A. Standards of Review

      A trial court’s fact findings have the same force and dignity as a jury’s answers

to jury questions. See Anderson v. City of Seven Points, 806 S.W.2d 791, 794 (Tex. 1991).

As with jury findings, a trial court’s fact findings on disputed issues are not conclusive,

and when the appellate record contains a reporter’s record, an appellant may challenge

those findings for evidentiary sufficiency. Catalina v. Blasdel, 881 S.W.2d 295, 297 (Tex.
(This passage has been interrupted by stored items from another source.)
Definition openAddModal (st : state) : state :=
  {| storeId := storeId st; isAuthenticated := isAuthenticated st;
     inventory := inventory st; books := books st; authorMap := authorMap st;
     showAddModal := true; showEditModal := showEditModal st;
     showDeleteModal := showDeleteModal st;
     editingBook := editingBook st; editPrice := editPrice st;
     deletingBook := deletingBook st;
     selectedBookId := selectedBookId st; newPrice := newPrice st;
     bookSearchTerm := bookSearchTerm st |}.

Definition closeAddModal (st : state) : state :=
  {| storeId := storeId st; isAuthenticated := isAuthenticated st;
     inventory := inventory st; books := books st; authorMap := authorMap st;
     showAddModal := false; showEditModal := showEditModal st;
     showDeleteModal := showDeleteModal st;
     editingBook := editingBook st; editPrice := editPrice st;
     deletingBook := deletingBook st;
     selectedBookId := EmptyString; newPrice := EmptyString;
     bookSearchTerm := EmptyString |}.

(** [priceText] is the text [book.price.toString()] puts in the field. *)
Definition openEditModal (book : StoreBook.t) (priceText : string) (st : state)
  : state :=
  {| storeId := storeId st; isAuthenticated := isAuthenticated st;
     inventory := inventory st; books := books st; authorMap := authorMap st;
     showAddModal := showAddModal st; showEditModal := true;
     showDeleteModal := showDeleteModal st;
     editingBook := Some book; editPrice := priceText;
     deletingBook := deletingBook st;
     selectedBookId := selectedBookId st; newPrice := newPrice st;
     bookSearchTerm := bookSearchTerm st |}.

Definition closeEditModal (st : state) : state :=
  {| storeId := storeId st; isAuthenticated := isAuthenticated st;
     inventory := inventory st; books := books st; authorMap := authorMap st;
     showAddModal := showAddModal st; showEditModal := false;
     showDeleteModal := showDeleteModal st;
     editingBook := None; editPrice := EmptyString;
     deletingBook := deletingBook st;
     selectedBookId := selectedBookId st; newPrice := newPrice st;
     bookSearchTerm := bookSearchTerm st |}.

Definition openDeleteModal (book : StoreBook.t) (st : state) : state :=
  {| storeId := storeId st; isAuthenticated := isAuthenticated st;
     inventory := inventory st; books := books st; authorMap := authorMap st;
     showAddModal := showAddModal st; showEditModal := showEditModal st;
     showDeleteModal := true;
     editingBook := editingBook st; editPrice := editPrice st;
     deletingBook := Some book;
     selectedBookId := selectedBookId st; newPrice := newPrice st;
     bookSearchTerm := bookSearchTerm st |}.

Definition closeDeleteModal (st : state) : state :=
  {| storeId := storeId st; isAuthenticated := isAuthenticated st;
     inventory := inventory st; books := books st; authorMap := authorMap st;
     showAddModal := showAddModal st; showEditModal := showEditModal st;
     showDeleteModal := false;
     editingBook := editingBook st; editPrice := editPrice st;
     deletingBook := None;
     selectedBookId := selectedBookId st; newPrice := newPrice st;
     bookSearchTerm := bookSearchTerm st |}.

(** The object literal built by [handleAddBook]. *)
Definition newItem (st : state) : Item.t :=
  {| Item.id := Z.of_nat (length (inventory st)) + 1;
     Item.store_id := parseInt (storeId st) None;
     Item.book_id := parseInt (selectedBookId st) None;
     Item.price := parseFloat (newPrice st) |}.

Definition handleAddBook (st : state) : state :=
  if truthy_string (selectedBookId st) && truthy_string (newPrice st) then
    closeAddModal (setInventory (inventory st ++ [newItem st]) st)
  else st.

(** The test shared by [handleEditPrice] and [handleDeleteBook]. *)
Definition is_entry (st : state) (bookId : Z) (item : Item.t) : bool :=
  strict_eq_int (Item.store_id item) (parseInt (storeId st) (Some 10))
  && strict_eq_int (Item.book_id item) (Int bookId).

Definition handleEditPrice (bookId : Z) (newPrice : number) (st : state) : state :=
  let updatedInventory :=
    map (fun item =>
           if is_entry st bookId item then Item.with_price item newPrice
           else item)
        (inventory st) in
  setInventory updatedInventory st.

Definition handleSaveEdit (st : state) : state :=
  match editingBook st with
  | Some book =>
      if truthy_string (editPrice st) then
        closeEditModal
          (handleEditPrice (StoreBook.id book) (parseFloat (editPrice st)) st)
      else st
  | None => st
  end.

Definition handleDeleteBook (bookId : Z) (st : state) : state :=
  let updatedInventory :=
    List.filter (fun item => negb (is_entry st bookId item)) (inventory st) in
  closeDeleteModal (setInventory updatedInventory st).

Definition confirmDelete (st : state) : state :=
  match deletingBook st with
  | Some book => handleDeleteBook (StoreBook.id book) st
  | None => st
  end.

Definition booksInStore (st : state) : list int_or_nan :=
  map Item.book_id
      (List.filter
         (fun item => strict_eq_int (Item.store_id item)
                                    (parseInt (storeId st) (Some 10)))
         (inventory st)).
(** Methods run over the instance and the world. *)
Abbreviation Meth := (St (CartesianDataFile * world)).

(** A call into the host, or any module-level function, from a method. *)
Definition host {A} (m : M A) : Meth A := fun s =>
  let '(r, w') := m s.2 in (r, (s.1, w')).

(** Reading an attribute of [self]. *)
Definition self_attr {A} (f : CartesianDataFile -> A) : Meth A :=
  gets (fun s => f s.1).

(** [obj.method(...)] at module level. *)
Definition call_method {A} (obj : CartesianDataFile) (m : Meth A)
  : M (A * CartesianDataFile) := fun w =>
  match m (obj, w) with
  | (inr a, (obj', w')) => (inr (a, obj'), w')
  | (inl e, (_, w')) => (inl e, w')
  end.

(** The attributes of a [SurfaceMovie] instance; [lut] and [pwf] are
    the host's transfer functions of the quantity, of which there is one
    each. *)
Record SurfaceMovie : Type := Mov {
  mov_data : handle;
  mov_display : handle
}.

(** Truth value of a number or [None]. *)
Definition truthy (v : option pynum) : bool :=
  match v with
  | None => false
  | Some v => py_truthy v
  end.

Section DataFile.
Context `{Env}.

(** [_get_coordinates(self, input=None)]; [self] is read for
    [self.data] only. *)
Definition _get_coordinates (self_data : handle) (input : option handle)
  : M (list float * list float * list float) :=
  let input := match input with None => self_data | Some i => i end in
  data_plane ← Fetch input;
  mret (foldl (fun '(x, y, z) '(x_, y_, z_) =>
                 (x ++ [x_], y ++ [y_], z ++ [z_]))
              ([], [], []) (ds_points data_plane)).

(** [_get_data_minmax(self, input=None)] *)
Definition _get_data_minmax (self_data : handle) (input : option handle)
  : M (float * float) :=
  let input := match input with None => self_data | Some i => i end in
  '(_, values) ← PointData_GetArray0 input "GetRange";
  let '(vmin, vmax) := GetRange values in
  mret (vmin, vmax).

(** [CartesianDataFile(fid, scale_data=None, scale_coords=None,
    zero_origin=False)] *)
Definition CartesianDataFile__init__ (fid : string)
    (scale_data scale_coords : option pynum) (zero_origin : bool)
  : M CartesianDataFile :=
  data ← OpenDataFile fid;
  data ← (if truthy scale_data || truthy scale_coords
          then scale_input data scale_data scale_coords zero_origin
          else mret data);
  data_coords ← _get_coordinates data None;
  data_bounds ← _get_data_minmax data None;
  GetActiveView ;;
  display ← Show data (Some "UnstructuredGridRepresentation"%string);
  mret (CDF fid data data_coords data_bounds display).

(** The property [stats]. *)
Definition stats : Meth unit :=
  '(x, y, z) ← self_attr cdf_data_coords;
  for_ (imap (fun i coord => (i, coord)) [x; y; z]) (fun '(i, coord) =>
    mn ← lift (py_min coord);
    mx ← lift (py_max coord);
    host (print [FNat i; FStr " [min, max, n]: "; FNum mn; FStr ", ";
                 FNum mx; FStr ", "; FNat (length coord)])) ;;
  '(vmin, vmax) ← self_attr cdf_data_bounds;
  host (print [FStr "vals: "; FTuple [vmin; vmax]; FStr " "]).

(** The property [center]; [mids] is threaded through the loop. *)
Fixpoint center_loop (coords : list (list float)) (mids : list float)
  : Meth (list float) :=
  match coords with
  | [] => mret mids
  | coord :: coords =>
      mx ← lift (py_max coord);
      mn ← lift (py_min coord);
      center_loop coords (mids ++ [fdiv (fadd mx mn) (float_of_Z 2)])
  end.
Definition center : Meth (list float) :=
  '(x, y, z) ← self_attr cdf_data_coords;
  center_loop [x; y; z] [].

(** [depth_slice(self, depth, hide_original=True)] *)
Definition depth_slice (depth : Q) (hide_original : bool) : Meth handle :=
  data ← self_attr cdf_data;
  sliced_plane ← host (Slice data);
  host (set_SliceType sliced_plane "Plane") ;;
  host (set_Normal sliced_plane (0, 0, 1)%Q) ;;
  (* Grabbing original origin information to manipulate the Z value *)
  '(o0, o1, _) ← host (get_Origin sliced_plane);
  host (set_Origin sliced_plane (o0, o1, depth)) ;;
  (* Remove the plane that shows the outline of the cut *)
  host (Hide3DWidgets sliced_plane) ;;
  host (Show sliced_plane None) ;;
  (if hide_original
   then data ← self_attr cdf_data; host (Hide data)
   else mret tt) ;;
  mret sliced_plane.

(** [SurfaceMovie(fid, quantity="a")] *)
Definition SurfaceMovie__init__ (fid : string) (quantity : string)
  : M SurfaceMovie :=
  data ← AVSUCDReader [fid];
  GetActiveView ;;
  display ← Show data (Some "UnstructuredGridRepresentation"%string);
  GetColorTransferFunction quantity ;;
  GetOpacityTransferFunction quantity ;;
  mret (Mov data display).
End DataFile.

(** ** main.py *)

Section Main.
Context `{Env}.

(** [check(args)] *)
Definition check (a : args) : M args :=
  (* Make sure the file to plot actually exists *)
  (if negb (movie a)
   then ex ← path_exists (fid a);
        assert_ ex (fid a +:+ " does not exist")
   else mret tt) ;;
  (* Make the output directory if it doesn't exist *)
  ex ← path_exists (output a);
  (if negb ex then mkdir (output a) else mret tt) ;;
  (* Determine the output file name *)
  let fid_out :=
    match fid_out a with
    | None => fid a +:+ ".png"
    | Some f => f
    end in
  mret (Args (fid a) (cfg_fid a) (movie a) (verbose a) (output a)
             (Some fid_out)).

(** [parse_args()], on the namespace the parser produced. *)
Definition parse_args (ns : args) : M args := check ns.

(** [setup(cfg_fid="config.py")] *)
Definition setup (cfg_fid : string) : M config :=
  ex ← path_exists cfg_fid;
  assert_ ex ("PyrateView requires a valid .py configuration file: "
              +:+ cfg_fid) ;;
  (* Drop the .py when importing module *)
  cfg ← lift (import_module (splitext cfg_fid).1);
  (* Establish the render view for ParaView *)
  GetActiveViewOrCreate "RenderView" ;;
  Render ;;
  GetLayout ;;
  r0 ← lift (getitem (cfg_resolution cfg) 0);
  r1 ← lift (getitem (cfg_resolution cfg) 1);
  SetSize r0 r1 ;;
  mret cfg.

(** [cartesian()], with the globals [args] and [cfg] as arguments. *)
Definition cartesian (a : args) (cfg : config) : M unit :=
  cdf ← CartesianDataFile__init__ (fid a) (cfg_scale_data cfg)
          (cfg_scale_coords cfg) (cfg_zero_origin cfg);
  '(zslice, cdf) ← call_method cdf (depth_slice (-5) true);
  lut ← colormap (cdf_data cdf);
  cbar ← colorbar lut;
  '(mids, cdf) ← call_method cdf center;
  match mids with
  | [xm; ym; _] =>
      ResetCamera ;;
      match fid_out a with
      | Some f =>
          screenshot (path_join (output a) f) (cfg_resolution cfg) true
      | None => raise (TypeError "expected str, not NoneType")
      end
  | _ => raise (ValueError "wrong number of values to unpack")
  end.

(** [movie_frame()], with the globals [args] and [cfg] as arguments. *)
Definition movie_frame (a : args) (cfg : config) : M unit :=
  (if verbose a
   then let files_ := glob (fid a) in
        print [FNat (length files_); FStr " movie files found"]
   else mret tt) ;;
  for_ (sorted (glob (fid a))) (fun fid =>
    (if verbose a then print [FStr fid] else mret tt) ;;
    mov ← SurfaceMovie__init__ fid "a";
    (* Rescale the colorbar to get a consistent amplitude *)
    b0 ← lift (getitem (cfg_mov_bounds cfg) 0);
    b1 ← lift (getitem (cfg_mov_bounds cfg) 1);
    RescaleTransferFunction false b0 b1 ;;
    b0 ← lift (getitem (cfg_mov_bounds cfg) 0);
    b1 ← lift (getitem (cfg_mov_bounds cfg) 1);
    RescaleTransferFunction true b0 b1 ;;
    (* Scale the vertical axis *)
    set_Scale (mov_display mov) [1%Q; 1%Q; cfg_mov_scale cfg] ;;
    ResetCamera ;;
    screenshot (path_join (output a) (fid +:+ ".png"))
               (cfg_resolution cfg) true).

(** The two statements run before the routine: [args = parse_args()]
    and [cfg = setup(cfg_fid=args.cfg_fid)]. *)
Definition startup (ns : args) : M (args * config) :=
  a ← parse_args ns;
  cfg ← setup (cfg_fid a);
  mret (a, cfg).

(** The body of [if __name__ == "__main__"]. *)
Definition main (ns : args) : M unit :=
  a ← parse_args ns;
  cfg ← setup (cfg_fid a);
  movie_frame a cfg.
End Main.


(** ** A session to run the scripts in

    One concrete choice for everything the sources take from outside,
    used to run the embedded code on examples. *)

(** The float written [0.001]: the one nearest to 1/1000. *)
Definition milli : float := fdiv (float_of_Z 1) (float_of_Z 1000).

Definition demo_cfg : config :=
  {| cfg_scale_data := Some (PyFloat milli);
     cfg_scale_coords := Some (PyFloat milli);
     cfg_zero_origin := false;
     cfg_resolution := [2100; 2100];
     cfg_mov_bounds := [(-1 # 10000)%Q; (1 # 10000)%Q];
     cfg_mov_scale := 4%Q |}.

Definition demo_mesh : dataset :=
  Dataset [(float_of_Z 0, float_of_Z 0, float_of_Z (-10));
           (float_of_Z 2000, float_of_Z 4000, float_of_Z 0)]
          [float_of_Z 3000; float_of_Z 4500] "vs".

#[local] Instance demo_env : Env :=
  {| glob := fun pattern =>
       if bool_decide (pattern = "frames/*.inp"%string)
       then ["frames/it2.inp"; "frames/it1.inp"]%string
       else if bool_decide (pattern = "model.vtk"%string)
            then ["model.vtk"%string] else [];
     mkdir_fails := fun _ => false;
     import_module := fun name =>
       if bool_decide (name = "config"%string) then inr demo_cfg
       else inl (ModuleNotFoundError name);
     has_reader := fun fid =>
       bool_decide (fid = "model.vtk"%string) ||
       bool_decide (fid = "coast.vtk"%string);
     read_dataset := fun _ => demo_mesh;
     reader_name := fun fid => fid;
     slice_name := fun _ => "Slice1"%string;
     slice_defaults := fun _ _ =>
       SliceProps "Plane" (1, 0, 0)%Q (1000, 2000, -5)%Q;
     GetBounds := fun _ =>
       (float_of_Z 0, float_of_Z 2000, float_of_Z 0, float_of_Z 4000,
        float_of_Z (-10), float_of_Z 0);
     GetRange := fun _ => (float_of_Z 3000, float_of_Z 4500);
     colormap := fun data => mret data;
     colorbar := fun lut => mret lut |}.

(** A fresh session in a directory holding the given paths. *)
Definition fresh_world (ps : list string) : world :=
  {| paths := list_to_set ps; stdout := []; next_id := 0%nat; sources := [];
     active := None; shown := ∅; inputs := ∅; slices := ∅; datasets := ∅;
     calls := [] |}.

(** [pyrateview model.vtk]: no option given. *)
Definition demo_args : args :=
  {| fid := "model.vtk"; cfg_fid := "config.py"; movie := false;
     verbose := false; output := "output"; fid_out := None |}.

(** [pyrateview -M 'frames/*.inp']: the pattern names no file itself. *)
Definition demo_movie_args : args :=
  {| fid := "frames/*.inp"; cfg_fid := "config.py"; movie := true;
     verbose := false; output := "output"; fid_out := None |}.

(** The namespace [check] returns, when it returns. *)
Definition checked (ns : args) : args :=
  Args (fid ns) (cfg_fid ns) (movie ns) (verbose ns) (output ns)
       (Some (match fid_out ns with
              | None => fid ns +:+ ".png"
              | Some f => f
              end)).

(** ** Vocabulary of the statements *)

(** A script only adds host calls, and every call it adds satisfies [P]. *)
Definition emits {A} (P : call -> Prop) (m : M A) : Prop :=
  forall w : world,
    exists l : list call, calls (m w).2 = calls w ++ l /\ Forall P l.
1994); Super Ventures, Inc. v. Chaudhry, 501 S.W.3d 121, 126 (Tex. App.—Fort Worth

2016, no pet.). We review the sufficiency of the evidence supporting challenged

                                            13
findings using the same standards that we apply to jury findings. Catalina, 881 S.W.2d

at 297.

       We may sustain a legal-sufficiency challenge—that is, a no-evidence

challenge—only when (1) the record bears no evidence of a vital fact, (2) the rules of

law or of evidence bar the court from giving weight to the only evidence offered to

prove a vital fact, (3) the evidence offered to prove a vital fact is no more than a mere

scintilla, or (4) the evidence establishes conclusively the opposite of a vital fact. Shields

v. Ltd. P’ship v. Bradberry, 526 S.W.3d 471, 480 (Tex. 2017); see also Ford Motor Co. v.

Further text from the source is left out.